Themed “I Hate Music” (named for a children’s song Bernstein wrote), the concert will celebrate the 100th anniversary of Bernstein’s birth, with profits going to the Alliance for African Assistance. It’s set for 7 p.m., Saturday, Feb. 3 at the Auditorium at TSRI, 10620 John J. Hopkins Drive.
Réaux said she got to know Bernstein in her 20s, when she was a budding singer. She was personally chosen by Bernstein to play Francesca, the “I know you do” girl, on his recording of “West Side Story,” and sing the role of Mimi in Puccini’s “La Bohème” in Rome.
“Lenny (as she refers to Bernstein) is one of the most important, if not the most important, composer and musical history leader of the 20th century in the United States. He contributed symphonies, operas, choral works, ballets, song literature and works for Broadway,” she said. “There is so much more to him than people realize. People should know him for more than his Broadway works. There is a vast array of music that people may not have heard before.”
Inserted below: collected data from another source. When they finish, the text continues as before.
(** The iteration of the menu that starts a countdown. *)
Lemma menu_start (i : Input) (w : World) :
  currentState w = STATE_MENU ->
  detectFace (accX i) (accY i) (accZ i) <> FACE_NONE ->
  let w' := loop ulong32 i w in
  currentState w' = STATE_COUNTDOWN /\
  activeFace w' = detectFace (accX i) (accY i) (accZ i) /\
  countdownRemainingSec w' = faceDuration (activeFace w') /\
  lastCountdownTick w' = ulong32 (clock w + lag i) /\
  clock w' = clock w + lag i + 50.
Proof.
  intros Hst Hf w'. subst w'. open_named w. subst.
  destruct (detectFace (accX i) (accY i) (accZ i)); try congruence;
    cbn; repeat split.
Qed.

(** X9. With the active face in view and iterations exactly 50 ms
    apart, the countdown ticks once a second: of the twenty iterations
    that follow a tick, the first nineteen change neither the state nor
    the remaining seconds, and the twentieth, 1000 ms after the tick,
    decrements the remaining seconds when they are positive and enters the
    alarm when they are 0. *)
Theorem countdown_second (pre : list Input) (i : Input) (w : World) :
  length pre = 19%nat ->
  Forall (steady (activeFace w)) (pre ++ [i]) ->
  activeFace w <> FACE_NONE ->
  currentState w = STATE_COUNTDOWN ->
  lastCountdownTick w = ulong32 (clock w - 50) ->
  (forall p q, pre = p ++ q ->
               currentState (run ulong32 p w) = STATE_COUNTDOWN /\
               countdownRemainingSec (run ulong32 p w) = countdownRemainingSec w) /\
  let w' := run ulong32 (pre ++ [i]) w in
  clock w' = clock w + 1000 /\
  (0 < countdownRemainingSec w ->
   currentState w' = STATE_COUNTDOWN /\
   countdownRemainingSec w' = countdownRemainingSec w - 1 /\
   lastCountdownTick w' = ulong32 (clock w' - 50)) /\
  (countdownRemainingSec w <= 0 ->
   currentState w' = STATE_ALARM /\
   countdownRemainingSec w' = countdownRemainingSec w).
Proof.
  intros Hlen Hall Hnone Hst Ha.
  destruct (countdown_second_run pre i w Hlen Hall Hnone Hst Ha)
    as (Hpfx & Hclk & _ & _ & Hdec & Hexp).
  split; [exact Hpfx|]. cbv zeta in *.
  split; [exact Hclk|]. split; [exact Hdec|].
  intros Hrem. destruct (Hexp Hrem) as (E1 & E2 & _).
  split; [exact E1|exact E2].
Qed.

Lemma countdown_second_witness :
  let w := held_negY 1 in
  let w' := run ulong32 (repeat (rest_negY 0) 19 ++ [rest_negY 0]) w in
  countdownRemainingSec w = 5 /\
  clock w' = clock w + 1000 /\
  countdownRemainingSec w' = 4.
Proof.
  intros w w'.
  destruct (countdown_second (repeat (rest_negY 0) 19) (rest_negY 0) w)
    as (_ & H1 & H2 & _).
  - reflexivity.
  - repeat constructor; vm_compute; reflexivity.
  - vm_compute. discriminate.
  - vm_compute. reflexivity.
  - vm_compute. reflexivity.
  - split; [vm_compute; reflexivity|]. split; [exact H1|].
    destruct H2 as (_ & H2 & _); [vm_compute; reflexivity|].
    fold w' in H2. rewrite H2. vm_compute. reflexivity.
Defined.

(** X10. From the menu, a trigger face [f] held with iterations exactly
    50 ms apart starts the countdown at the first iteration and enters the
    alarm [faceDuration f + 1] seconds later, at the last of the
    [20 * (faceDuration f + 1)] iterations that follow, with 0 seconds
    remaining; after every iteration before that one the sketch is in the
    countdown. *)
Theorem held_face_alarm (f : Face) (i0 : Input) (ins : list Input) (w : World) :
  currentState w = STATE_MENU ->
  f <> FACE_NONE ->
  Forall (steady f) (i0 :: ins) ->
  Z.of_nat (length ins) = 20 * (faceDuration f + 1) ->
  let w' := run ulong32 (i0 :: ins) w in
  currentState w' = STATE_ALARM /\
  countdownRemainingSec w' = 0 /\
  clock w' = clock w + 50 + 1000 * (faceDuration f + 1) /\
  (forall p q, ins = p ++ q -> q <> [] ->
               currentState (run ulong32 (i0 :: p) w) = STATE_COUNTDOWN).
Proof.
  intros Hst Hf Hall Hlen w'. subst w'.
  inversion Hall as [|? ? [Hf0 Hl0] Hrest]; subst.
  destruct (menu_start i0 w Hst Hf) as (S1 & S2 & S3 & S4 & S5).
  rewrite Hl0, Z.add_0_r in S4, S5.
  set (f := detectFace (accX i0) (accY i0) (accZ i0)) in *.
  set (w1 := loop ulong32 i0 w) in *.
  pose proof (faceDuration_range f) as Hd.
  destruct (countdown_to_alarm (Z.to_nat (faceDuration f)) ins w1)
    as (A1 & A2 & A3 & A4).
  - lia.
  - rewrite S2. exact Hrest.
  - rewrite S2. exact Hf.
  - exact S1.
  - rewrite S3, S2. lia.
  - rewrite S4. f_equal. lia.
  - cbn [run]. fold w1.
    split; [exact A1|]. split; [exact A3|]. split; [lia|].
    intros p q Hpq Hq. apply (A4 p q Hpq Hq).
Qed.

Lemma held_face_alarm_witness :
  let w := run ulong32 (rest_posX 0 :: repeat (rest_posX 0) 620) (setup 0) in
  currentState w = STATE_ALARM /\ clock w = 50 + 31000.
Proof.
  intros w.
  destruct (held_face_alarm FACE_POS_X (rest_posX 0)
              (repeat (rest_posX 0) 620) (setup 0))
    as (H1 & _ & H2 & _).
  - reflexivity.
  - discriminate.
  - apply Forall_forall. intros i Hi.
    change (rest_posX 0 :: repeat (rest_posX 0) 620)
      with (repeat (rest_posX 0) 621) in Hi.
    apply repeat_spec in Hi. subst i. vm_compute. split; reflexivity.
  - vm_compute. reflexivity.
  - split; [exact H1|exact H2].
Defined.

(** ** Further properties of the orientation classifier *)

Lemma fabsf_opp (a : spec_float) : F32.fabsf (SFopp a) = F32.fabsf a.
Proof. destruct a; reflexivity. Qed.

Lemma gt_opp_zero (a : spec_float) : F32.gt (SFopp a) F32.zero = F32.lt a F32.zero.
Proof. destruct a as [s|s| |s m e]; try destruct s; reflexivity. Qed.

Lemma lt_opp_zero (a : spec_float) : F32.lt (SFopp a) F32.zero = F32.gt a F32.zero.
Proof. destruct a as [s|s| |s m e]; try destruct s; reflexivity. Qed.

(** X11. A face reported by [detectFace] is backed by the sample: the
    magnitude of its axis lies in the band [[9.0, 11.5]], is not exceeded
    by the magnitudes of the other two axes, and the sign of the axis is
    that of the face. *)
Theorem detectFace_sound (x y z : spec_float) :
  let ax := F32.fabsf x in
  let ay := F32.fabsf y in
  let az := F32.fabsf z in
  match detectFace x y z with
  | FACE_NONE => True
  | FACE_POS_Y =>
      in_band ay = true /\ F32.ge ay ax = true /\ F32.ge ay az = true /\
      F32.gt y F32.zero = true
  | FACE_NEG_Y =>
      in_band ay = true /\ F32.ge ay ax = true /\ F32.ge ay az = true /\
      F32.lt y F32.zero = true
  | FACE_POS_X =>
      in_band ax = true /\ F32.ge ax ay = true /\ F32.ge ax az = true /\
      F32.gt x F32.zero = true
  | FACE_NEG_X =>
      in_band ax = true /\ F32.ge ax ay = true /\ F32.ge ax az = true /\
      F32.lt x F32.zero = true
  end.
Proof.
  intros ax ay az. subst ax ay az. rewrite detectFace_unfold.
  destruct (F32.ge (F32.fabsf y) (F32.fabsf x)) eqn:Hyx;
    destruct (F32.ge (F32.fabsf y) (F32.fabsf z)) eqn:Hyz;
    destruct (in_band (F32.fabsf y)) eqn:Hby; cbn [andb].
  1: { pose proof (F32Facts.in_band_sign y Hby) as Hs.
       destruct (F32.gt y F32.zero) eqn:Hg; repeat split; try assumption.
       destruct (F32.lt y F32.zero); [reflexivity|discriminate Hs]. }
  all: destruct (F32.ge (F32.fabsf x) (F32.fabsf y)) eqn:Hxy;
    destruct (F32.ge (F32.fabsf x) (F32.fabsf z)) eqn:Hxz;
    destruct (in_band (F32.fabsf x)) eqn:Hbx; cbn [andb]; try exact I.
  all: pose proof (F32Facts.in_band_sign x Hbx) as Hs;
    destruct (F32.gt x F32.zero) eqn:Hg; repeat split; try assumption;
    destruct (F32.lt x F32.zero); [reflexivity|discriminate Hs].
Qed.

(** X12. Turning the device over exchanges the faces: negating the X and
    Y components of a sample gives the opposite face, and the sign of the
    Z component never matters. *)
Theorem detectFace_opposite (x y z : spec_float) :
  detectFace (SFopp x) (SFopp y) z = opposite (detectFace x y z) /\
  detectFace x y (SFopp z) = detectFace x y z.
Proof.
  split.
  - rewrite !detectFace_unfold, !fabsf_opp, !gt_opp_zero.
    destruct (F32.ge (F32.fabsf y) (F32.fabsf x) && F32.ge (F32.fabsf y) (F32.fabsf z))
      eqn:Hy; cbn [andb].
    + destruct (in_band (F32.fabsf y)) eqn:Hby.
      * rewrite (F32Facts.in_band_sign y Hby).
        destruct (F32.lt y F32.zero); reflexivity.
      * destruct (F32.ge (F32.fabsf x) (F32.fabsf y) && F32.ge (F32.fabsf x) (F32.fabsf z));
          cbn [andb]; [|reflexivity].
        destruct (in_band (F32.fabsf x)) eqn:Hbx; [|reflexivity].
        rewrite (F32Facts.in_band_sign x Hbx).
        destruct (F32.lt x F32.zero); reflexivity.
    + destruct (F32.ge (F32.fabsf x) (F32.fabsf y) && F32.ge (F32.fabsf x) (F32.fabsf z));
        cbn [andb]; [|reflexivity].
      destruct (in_band (F32.fabsf x)) eqn:Hbx; [|reflexivity].
      rewrite (F32Facts.in_band_sign x Hbx).
      destruct (F32.lt x F32.zero); reflexivity.
  - rewrite !detectFace_unfold, !fabsf_opp. reflexivity.
Qed.

(** *** Deviations shorter than the debounce window *)

(** Outside the menu, an iteration that sees the active face closes the
    window and stays out of the menu. *)
Lemma loop_sees_active (i : Input) (w : World) :
  currentState w <> STATE_MENU ->
  activeFace w <> FACE_NONE ->
  detectFace (accX i) (accY i) (accZ i) = activeFace w ->
  let w' := loop ulong32 i w in
  currentState w' <> STATE_MENU /\
  activeFace w' = activeFace w /\
  axisChangePending w' = false.
Proof.
  intros Hst Hnone Hf w'. subst w'. open_named w. subst.
  destruct st; [contradiction| |];
    destruct (detectFace (accX i) (accY i) (accZ i)); try congruence;
    cbn; split_tests; repeat split; discriminate.
Qed.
She originally put the “I Hate Music” program together for a Bernstein festival in Europe 15 years ago, and performed it New York soon after, but hasn’t performed it since. The program includes Bernstein’s songs with 13 piano “anniversaries” in between.
These “anniversaries” are short piano works that Bernstein wrote as gifts for loved ones, meant to represent the feelings generated by that person. Anniversaries were written for his daughter, wife, friends and lyricist with whom he often worked: Stephen Sondheim.
“Some are witty, some are soulful, some are nostalgically beautiful. They express feelings and are meant to represent his voice,” Reaux explained.
Bodhi Tree concert organizer Diana DuMelle added: “With firsthand knowledge of Leonard Bernstein and his work in a uniquely special way, Angelina is perfect for this. She and her cohorts are amazing local artists. Having performed all over the world, we feel lucky to host her San Diego premiere.”
Like all Bodhi Tree concerts, proceeds go to charity. This concert, dedicated to Alliance for African Assistance, has a special place in DuMelle’s heart. “My husband Walter and I hosted a refugee father and son from Kenya recently, and learned about the Alliance,” she said. “We like to think of these shows as local music that gives back. Our mission is to hire exclusively local artists, but the profits go to charitable partners. Those who attend are supporting all of this by attending. It’s win-win-win.”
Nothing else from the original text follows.